The putative role of free radicals in the loss of neuronal functioning in senescence.

One of the hallmarks of the aging process is a loss of sensitivity in central neuronal receptors to agonist stimulation. This appears to be especially true in central (hippocampal, striatal) muscarinic cholinergic systems and in the striatal dopamine systems. For these two systems, any decline in their sensitivity can be of extreme importance in determining the behavioral capabilities of the organism. Decrements in the striatal dopamine system may be reflected as motor behavioral deficits, while the central cholinergic systems play a major role in the processing of memory through the activation of muscarinic receptors (mAChR). Declines in the function of these receptors appear to be at least partially responsible for the marked deterioration of cognitive function in normal aging and, more notably, in Alzheimer's disease (AD).
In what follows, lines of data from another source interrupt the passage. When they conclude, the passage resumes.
(** The header, as it is read and written. *)
Definition header_bytes (l : list FEntry) : list Z := l ≫= fe_bytes.
Definition header_of (bs : list Z) : list FEntry :=
  (fun i => fe_of (field (8 * Z.to_nat i) 8 bs)) <$> zseq 0 FreeListEntries.

(** [OIDServer::useFreeListEntry] *)
Definition useFreeListEntry (fe : FEntry) (num : Z) : FEntry :=
  let blockSize := fe_end fe - fe_begin fe + 1 in
  if blockSize =? num then mkFE (-1) (-1) else mkFE (fe_begin fe + num) (fe_end fe).

(** The loop of [patchFreelist] on one entry: the entry and whether it changed. *)
Definition patch_entry (start end_ : Z) (fe : FEntry) : outcome (FEntry * bool) :=
  if fe_begin fe =? -1 then Ret (fe, false)
  else if (start <=? fe_begin fe) && (fe_begin fe <=? end_) then
    Ret (if end_ <? fe_end fe then mkFE (end_ + 1) (fe_end fe) else mkFE (-1) (-1), true)
  else if (fe_begin fe <=? start) && (end_ <=? fe_end fe) then Exn LogicError
  else Ret (fe, false).

Fixpoint patch_entries (start end_ : Z) (l : list FEntry) : outcome (list FEntry * bool) :=
  match l with
  | [] => Ret ([], false)
  | fe :: l' =>
      '(fe', c) ← patch_entry start end_ fe;
      '(l'', c') ← patch_entries start end_ l';
      Ret (fe' :: l'', c || c')
  end.

(** [OIDServer::patchFreelist] *)
Definition patchFreelist (freelist : list FEntry) (start num : Z) : M OIDServer unit :=
  '(l, changed) ← lift (patch_entries start (start + num - 1) freelist);
  if changed : bool then writeData (header_bytes l) 0 else mret tt.

(** ** The bitmap *)

(** [while (mask != 0 && oidCount < num)]: [n] bits are left, [mask = 1 << (n-1)];
    the byte and the count, or [None] when a bit is not as expected.  [mode] is
    [true] to deallocate. *)
Fixpoint flip_bits (mode : bool) (n : nat) (b oidCount num : Z) : option (Z * Z) :=
  match n with
  | O => Some (b, oidCount)
  | S n' =>
      let mask := 2 ^ Z.of_nat n' in
      if oidCount <? num then
        if Z.land b mask =? (if mode then mask else 0) then
          flip_bits mode n' (if mode then Z.land b (255 - mask) else Z.lor b mask) (oidCount + 1) num
        else None
      else Some (b, oidCount)
  end.

(** "verify the middle bytes" *)
Fixpoint flip_middle (mode : bool) (idx : list Z) (buf : list Z) (oidCount : Z) : outcome (list Z * Z) :=
  match idx with
  | [] => Ret (buf, oidCount)
  | i :: idx' =>
      b ← deref (buf.[i]);
      if b =? (if mode then 255 else 0)
      then flip_middle mode idx' (buf.[i <- if mode then 0 else 255]) (oidCount + 8)
      else Exn LogicError
  end.

(** The checks and changes of [flipOIDBlock] on the bytes it has read. *)
Definition flip_bytes (mode : bool) (blockStart num byteSize : Z) (buf : list Z) : outcome (list Z) :=
  b0 ← deref (buf.[0]);
  match flip_bits mode (8 - Z.to_nat (blockStart mod 8)) b0 0 num with
  | None => Exn LogicError
  | Some (b0', oidCount) =>
      let buf := buf.[0 <- b0'] in
      if oidCount =? num then Ret buf
      else
        '(buf, oidCount) ← flip_middle mode (zseq 1 (byteSize - 2)) buf oidCount;
        bl ← deref (buf.[byteSize - 1]);
        match flip_bits mode 8 bl oidCount num with
        | None => Exn LogicError
        | Some (bl', oidCount) =>
            if oidCount =? num then Ret (buf.[byteSize - 1 <- bl']) else Exn LogicError
        end
  end.

(** [OIDServer::flipOIDBlock]; the division of C rounds towards 0. *)
Definition flipOIDBlock (blockStart num : Z) (mode : bool) : M OIDServer unit :=
  if 0x00ffffff <? blockStart + num - 1 then throw LogicError
  else
    let blockEnd := blockStart + num - 1 in
    let offset := Z.quot blockStart 8 + HeaderSize in
    let byteSize := Z.quot blockEnd 8 - Z.quot blockStart 8 + 1 in
    buf ← readData offset byteSize;
    buf' ← lift (flip_bytes mode blockStart num byteSize buf);
    writeData buf' offset.

(** ** Searching the bitmap *)

Record scan := mkScan { countingZeros : bool; blockStart : Z; blockCount : Z }.

(** [skipOnes: while ((buf[i] & mask) == mask && bitOffset < 8)]: the bits left. *)
Fixpoint skipOnes (n : nat) (b : Z) : nat :=
  match n with
  | O => O
  | S n' => if Z.testbit b (Z.of_nat n') then skipOnes n' b else n
  end.

(** [countZeros: while (.. == 0 && bitOffset < 8 && blockCount < num)] *)
Fixpoint countZeros (n : nat) (b num count : Z) : nat * Z :=
  match n with
  | O => (O, count)
  | S n' =>
      if negb (Z.testbit b (Z.of_nat n')) && (count <? num) then countZeros n' b num (count + 1) else (n, count)
  end.

(** The body of the loop over the bytes, from one of the two labels on, with [n]
    bits of the byte left: the block found, or the state for the next byte.  [base]
    is the object id of the first bit.  Two rounds per bit are enough. *)
Fixpoint scan_byte (fuel : nat) (num base b : Z) (n : nat) (st : scan) : outcome (Z + scan) :=
  match fuel with
  | O => Exn OutOfFuel
  | S fuel' =>
      if countingZeros st then
        let '(n', count) := countZeros n b num (blockCount st) in
        if count =? num then Ret (inl (blockStart st))
        else if Nat.eqb n' 0 then Ret (inr (mkScan true (blockStart st) count))
        else scan_byte fuel' num base b n' (mkScan false (blockStart st) count)
      else
        let n' := skipOnes n b in
        if Nat.eqb n' 0 then Ret (inr st)
        else scan_byte fuel' num base b (n' - 1) (mkScan true (base + (8 - Z.of_nat n')) 1)
  end.
(* ===== verification/OidAlloc.v ===== *)
(** * The object id server: allocation

    [allocOIDs] takes the ids from the best range of the free list, or from the first
    run of free ids in the bitmap, and writes the free list before the bitmap: when a
    write fails in between, ids are lost, but none is ever given out twice. *)

From S2P Require Import Prelude BinFile OidServer OidProofs.

(** ** The free list *)

Definition fe_size (fe : FEntry) : Z := fe_end fe - fe_begin fe + 1.

(** The range chosen is the smallest that is long enough. *)
Lemma best_fit_spec num i l best :
  (∀ fe, fe ∈ l → fe_begin fe ≠ -1 → fe_size fe < 2 ^ 31 - 1) →
  (∀ j b, best = Some (j, b) → num ≤ fe_size b < 2 ^ 31 - 1) →
  match best_fit num i l best with
  | Some (j, fe) =>
      (best = Some (j, fe) ∨ ∃ k, j = i + k ∧ l.[k] = Some fe ∧ fe_begin fe ≠ -1) ∧ num ≤ fe_size fe ∧
      (∀ x, x ∈ l → fe_begin x ≠ -1 → num ≤ fe_size x → fe_size fe ≤ fe_size x) ∧
      (∀ k b, best = Some (k, b) → fe_size fe ≤ fe_size b)
  | None => best = None ∧ ∀ x, x ∈ l → fe_begin x ≠ -1 → fe_size x < num
  end.
Proof.
  revert i best. induction l as [|fe l IH]; intros i best Hsz Hbest; cbn [best_fit].
  { destruct best as [[j b]|]; [|split; [done|by intros x Hx%not_elem_of_nil]]. split; [by left|].
    destruct (Hbest j b eq_refl). split; [done|]. split; [by intros x Hx%not_elem_of_nil|]. by intros k b' [= -> ->]. }
  fold (fe_size fe).
  set (bestSize := match best with Some (_, b) => fe_end b - fe_begin b + 1 | None => 2 ^ 31 - 1 end).
  assert (∀ i0 best0 j x, (best0 = Some (j, x) ∨ ∃ k, j = i0 + 1 + k ∧ l.[k] = Some x ∧ fe_begin x ≠ -1) →
    best0 = Some (j, x) ∨ ∃ k, j = i0 + k ∧ (fe :: l).[k] = Some x ∧ fe_begin x ≠ -1) as Hshift.
  { intros i0 best0 j x [?|(k & -> & Hk & ?)]; [by left|right]. exists (k + 1). split; [lia|]. split; [|done].
    pose proof (zget_range _ _ _ Hk). rewrite <- Hk. unfold zget. repeat case_if; try lia.
    by replace (Z.to_nat (k + 1)) with (S (Z.to_nat k)) by lia. }
  assert (∀ x, x ∈ l → x ∈ fe :: l) as Hl by (intros; by right).
  destruct (fe_begin fe =? -1) eqn:Hb; zbool.
  { specialize (IH (i + 1) best ltac:(auto) Hbest). destruct (best_fit num (i + 1) l best) as [[j x]|].
    - destruct IH as (H1 & H2 & H3 & H4). split; [by apply Hshift|]. split; [done|]. split; [|done].
      intros y [->|Hy]%elem_of_cons; [done|by apply H3].
    - destruct IH as (H1 & H2). split; [done|]. intros y [->|Hy]%elem_of_cons; [done|by apply H2]. }
  destruct (fe_size fe =? num) eqn:Hn; zbool.
  { split; [right; exists 0; split; [lia|done]|]. split; [lia|]. split; [intros x _ _ ?; lia|].
    intros k b Hk. destruct (Hbest _ _ Hk). lia. }
  destruct ((num <? fe_size fe) && (fe_size fe <? bestSize)) eqn:Hc.
  - apply andb_true_iff in Hc as [Hc1%Z.ltb_lt Hc2%Z.ltb_lt].
    specialize (IH (i + 1) (Some (i, fe)) ltac:(auto)). destruct (best_fit num (i + 1) l (Some (i, fe))) as [[j x]|].
    + destruct IH as (H1 & H2 & H3 & H4); [intros ? ? [= <- <-]; split; [lia|apply Hsz; [by left|done]]|].
      specialize (H4 i fe eq_refl). split.
      { apply Hshift in H1 as [[= <- <-]|?]; [|by right]. right. exists 0. split; [lia|done]. }
      split; [done|]. split; [intros y [->|Hy]%elem_of_cons; [done|by apply H3]|].
      intros k b ->. unfold bestSize, fe_size in *. lia.
    + destruct IH as [? _]; [intros ? ? [= <- <-]; split; [lia|apply Hsz; [by left|done]]|done].
  - specialize (IH (i + 1) best ltac:(auto) Hbest). apply andb_false_iff in Hc. rewrite !Z.ltb_ge in Hc.
    assert (fe_size fe < 2 ^ 31 - 1) as Hmax by (apply Hsz; [by left|done]).
    destruct (best_fit num (i + 1) l best) as [[j x]|].
    + destruct IH as (H1 & H2 & H3 & H4). split; [by apply Hshift|]. split; [done|]. split; [|done].
      intros y [->|Hy]%elem_of_cons; [|by apply H3]. intros _ Hy. destruct best as [[k b]|].
      * specialize (H4 k b eq_refl). unfold bestSize, fe_size in *. lia.
      * unfold bestSize in *. lia.
    + destruct IH as [-> H2]. split; [done|]. intros y [->|Hy]%elem_of_cons; [|by apply H2]. intros _. unfold bestSize in *. lia.
Qed.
Previous work has indicated only minimal success in improving performance in tasks that assess memory in senescent animals or humans with pharmacological agents which enhance cholinergic functioning. The present review describes research that indicates that two of the factors involved in this decline in receptor sensitivity include: (a) decreased receptor concentrations and (b) age-related decrements in signal transduction pathways. Studies are reviewed that indicate that the oxidative neural damage that occurs via kainic acid or ionizing radiation parallel those seen in aging. It is suggested that the common mechanism that may exist among all of the age-, disease-, excitatory amino acid- or radiation-induced deficits in neuronal transmission may involve free-radical-mediated alterations in membrane integrity through lipid peroxidation.